**Extracted material:**
Lemma run_reachable_inv delay now r : run_reachable delay now r → run_inv r.
Proof.
  unfold run_reachable. intros H. assert (H0 : run_inv (run_start delay now)) by (split; [set_solver|done|done]).
  revert H0. induction H as [|x y z Hs _ IH]; [done|]. intros Hx. by eapply IH, run_step_inv.
Qed.

(** ** stop() may wait for ever *)

(** The loop has returned while goroutine [i] is sending. *)
Definition stuck (i : nat) (r : running) : Prop :=
  i ∈ r.(run_sending) ∧ r.(run_loop) = false ∧ r.(run_stop) = WaitsForTimers.

Lemma stuck_send_step i r r' : run_step r r' → stuck i r → stuck i r'.
Proof.
  intros Hs (Hi & Hl & Hst).
  destruct Hs as [t r|t r|now l r E|now j r r' E|j r r' E|j r r' E|r r' E|r r' E|r r' E|j r r' E];
    try by split_and!.
  - unfold goroutine_due in E. step_cases E. split_and!; simpl; try done. set_solver.
  - unfold goroutine_gives_up in E. step_cases E. by split_and!.
  - unfold loop_receives in E. by rewrite Hl in E.
  - unfold loop_quits in E. by rewrite Hl in E.
  - unfold stop_cancels in E. by rewrite Hst in E.
  - unfold stop_closes in E. step_cases E.
    match goal with H : all_done _ |- _ => destruct H as [He _] end. set_solver.
  - unfold send_panics in E. by rewrite Hst in E.
Qed.

Lemma stuck_send_steps i r r' : rtc run_step r r' → stuck i r → stuck i r'.
Proof. induction 1 as [|x y z Hs _ IH]; [done|]. intros Hx. by eapply IH, stuck_send_step. Qed.

(** When stop is called while a timer that fired is handed to the loop, the loop
    may take the end of the context instead and return; then stop never does:
    the goroutine sends on a channel that nothing receives from, and stop waits
    for it whatever happens. *)
Theorem stop_may_wait_for_ever delay now r i :
  run_reachable delay now r → r.(run_stop) = WaitsForTimers → r.(run_loop) = true → i ∈ r.(run_sending) →
  ∃ r1, run_step r r1 ∧ ∀ r2, rtc run_step r1 r2 → r2.(run_stop) = WaitsForTimers ∧ i ∈ r2.(run_sending).
Proof.
  intros Hr Hst Hl Hi. apply run_reachable_inv in Hr as [_ Hctx _].
  exists (loop_returns r). split.
  - apply run_quit. unfold loop_quits. by rewrite Hl, Hctx by (by rewrite Hst).
  - intros r2 Hs. assert (H2 : stuck i r2) by (eapply stuck_send_steps; [exact Hs|by split_and!]).
    by destruct H2 as (? & _ & ?).
Qed.

(** ** stop() can return as long as the loop receives *)

Definition keys_not_zero (r : running) : Prop :=
  Forall (λ g : Timer * waiter_state, g.1.(tm_Key) ≠ 0%Z) r.(run_tm).(tmgr_goroutines).

Definition stopping (r : running) : Prop :=
  run_inv r ∧ r.(run_stop) = WaitsForTimers ∧ r.(run_loop) = true ∧ keys_not_zero r.

Lemma receive_one r i :
  stopping r → i ∈ r.(run_sending) →
  ∃ r', run_step r r' ∧ stopping r' ∧ r'.(run_sending) = r.(run_sending) ∖ {[i]}.
Proof.
  intros (Hinv & Hst & Hl & Hk) Hi.
  destruct (lookup_lt_is_Some_2 r.(run_tm).(tmgr_goroutines) i) as [[t s] Hg]; [by apply Hinv|].
  assert (Ht : t.(tm_Key) ≠ 0%Z) by (apply (Forall_lookup_1 _ _ _ _ Hk Hg)).
  assert (E : ∃ r', loop_receives i r = Some r' ∧ r'.(run_sending) = r.(run_sending) ∖ {[i]} ∧
    r'.(run_stop) = r.(run_stop) ∧ r'.(run_loop) = r.(run_loop) ∧
    r'.(run_tm).(tmgr_goroutines) = <[i := (t, Sent)]> r.(run_tm).(tmgr_goroutines)).
  { unfold loop_receives. rewrite Hl, bool_decide_true by done. simpl. rewrite Hg.
    rewrite (proj2 (Z.eqb_neq _ _) Ht). eexists. split; [reflexivity|]. by split_and!. }
  destruct E as (r' & E & Es & Est & El & Eg). assert (Hs : run_step r r') by by eapply run_receive.
  exists r'. split; [done|]. split; [|done]. split_and!; [by eapply run_step_inv|congruence..|].
  unfold keys_not_zero. rewrite Eg. by apply Forall_insert.
Qed.

Lemma receive_all r : stopping r → ∃ r', rtc run_step r r' ∧ stopping r' ∧ r'.(run_sending) = ∅.
Proof.
  remember (size r.(run_sending)) as n eqn:En. revert r En.
  induction n as [n IH] using lt_wf_ind. intros r -> Hr.
  destruct (set_choose_or_empty r.(run_sending)) as [[i Hi]|He].
  - destruct (receive_one r i Hr Hi) as (r1 & Hs & Hr1 & E1).
    destruct (IH (size r1.(run_sending))) with (r := r1) as (r' & Hs' & Hr'); try done.
    + rewrite E1. apply subset_size. set_solver.
    + exists r'. split; [by eapply rtc_l|done].
  - exists r. split; [done|]. split; [done|]. by apply leibniz_equiv.
Qed.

**Assigned task:** Restate every entry word for word.

**Answer section:**
Lemma run_reachable_inv delay now r : run_reachable delay now r → run_inv r.
Proof.
  unfold run_reachable. intros H. assert (H0 : run_inv (run_start delay now)) by (split; [set_solver|done|done]).
  revert H0. induction H as [|x y z Hs _ IH]; [done|]. intros Hx. by eapply IH, run_step_inv.
Qed.

(** ** stop() may wait for ever *)

(** The loop has returned while goroutine [i] is sending. *)
Definition stuck (i : nat) (r : running) : Prop :=
  i ∈ r.(run_sending) ∧ r.(run_loop) = false ∧ r.(run_stop) = WaitsForTimers.

Lemma stuck_send_step i r r' : run_step r r' → stuck i r → stuck i r'.
Proof.
  intros Hs (Hi & Hl & Hst).
  destruct Hs as [t r|t r|now l r E|now j r r' E|j r r' E|j r r' E|r r' E|r r' E|r r' E|j r r' E];
    try by split_and!.
  - unfold goroutine_due in E. step_cases E. split_and!; simpl; try done. set_solver.
  - unfold goroutine_gives_up in E. step_cases E. by split_and!.
  - unfold loop_receives in E. by rewrite Hl in E.
  - unfold loop_quits in E. by rewrite Hl in E.
  - unfold stop_cancels in E. by rewrite Hst in E.
  - unfold stop_closes in E. step_cases E.
    match goal with H : all_done _ |- _ => destruct H as [He _] end. set_solver.
  - unfold send_panics in E. by rewrite Hst in E.
Qed.

Lemma stuck_send_steps i r r' : rtc run_step r r' → stuck i r → stuck i r'.
Proof. induction 1 as [|x y z Hs _ IH]; [done|]. intros Hx. by eapply IH, stuck_send_step. Qed.

(** When stop is called while a timer that fired is handed to the loop, the loop
    may take the end of the context instead and return; then stop never does:
    the goroutine sends on a channel that nothing receives from, and stop waits
    for it whatever happens. *)
Theorem stop_may_wait_for_ever delay now r i :
  run_reachable delay now r → r.(run_stop) = WaitsForTimers → r.(run_loop) = true → i ∈ r.(run_sending) →
  ∃ r1, run_step r r1 ∧ ∀ r2, rtc run_step r1 r2 → r2.(run_stop) = WaitsForTimers ∧ i ∈ r2.(run_sending).
Proof.
  intros Hr Hst Hl Hi. apply run_reachable_inv in Hr as [_ Hctx _].
  exists (loop_returns r). split.
  - apply run_quit. unfold loop_quits. by rewrite Hl, Hctx by (by rewrite Hst).
  - intros r2 Hs. assert (H2 : stuck i r2) by (eapply stuck_send_steps; [exact Hs|by split_and!]).
    by destruct H2 as (? & _ & ?).
Qed.

(** ** stop() can return as long as the loop receives *)

Definition keys_not_zero (r : running) : Prop :=
  Forall (λ g : Timer * waiter_state, g.1.(tm_Key) ≠ 0%Z) r.(run_tm).(tmgr_goroutines).

Definition stopping (r : running) : Prop :=
  run_inv r ∧ r.(run_stop) = WaitsForTimers ∧ r.(run_loop) = true ∧ keys_not_zero r.

Lemma receive_one r i :
  stopping r → i ∈ r.(run_sending) →
  ∃ r', run_step r r' ∧ stopping r' ∧ r'.(run_sending) = r.(run_sending) ∖ {[i]}.
Proof.
  intros (Hinv & Hst & Hl & Hk) Hi.
  destruct (lookup_lt_is_Some_2 r.(run_tm).(tmgr_goroutines) i) as [[t s] Hg]; [by apply Hinv|].
  assert (Ht : t.(tm_Key) ≠ 0%Z) by (apply (Forall_lookup_1 _ _ _ _ Hk Hg)).
  assert (E : ∃ r', loop_receives i r = Some r' ∧ r'.(run_sending) = r.(run_sending) ∖ {[i]} ∧
    r'.(run_stop) = r.(run_stop) ∧ r'.(run_loop) = r.(run_loop) ∧
    r'.(run_tm).(tmgr_goroutines) = <[i := (t, Sent)]> r.(run_tm).(tmgr_goroutines)).
  { unfold loop_receives. rewrite Hl, bool_decide_true by done. simpl. rewrite Hg.
    rewrite (proj2 (Z.eqb_neq _ _) Ht). eexists. split; [reflexivity|]. by split_and!. }
  destruct E as (r' & E & Es & Est & El & Eg). assert (Hs : run_step r r') by by eapply run_receive.
  exists r'. split; [done|]. split; [|done]. split_and!; [by eapply run_step_inv|congruence..|].
  unfold keys_not_zero. rewrite Eg. by apply Forall_insert.
Qed.

Lemma receive_all r : stopping r → ∃ r', rtc run_step r r' ∧ stopping r' ∧ r'.(run_sending) = ∅.
Proof.
  remember (size r.(run_sending)) as n eqn:En. revert r En.
  induction n as [n IH] using lt_wf_ind. intros r -> Hr.
  destruct (set_choose_or_empty r.(run_sending)) as [[i Hi]|He].
  - destruct (receive_one r i Hr Hi) as (r1 & Hs & Hr1 & E1).
    destruct (IH (size r1.(run_sending))) with (r := r1) as (r' & Hs' & Hr'); try done.
    + rewrite E1. apply subset_size. set_solver.
    + exists r'. split; [by eapply rtc_l|done].
  - exists r. split; [done|]. split; [done|]. by apply leibniz_equiv.
Qed.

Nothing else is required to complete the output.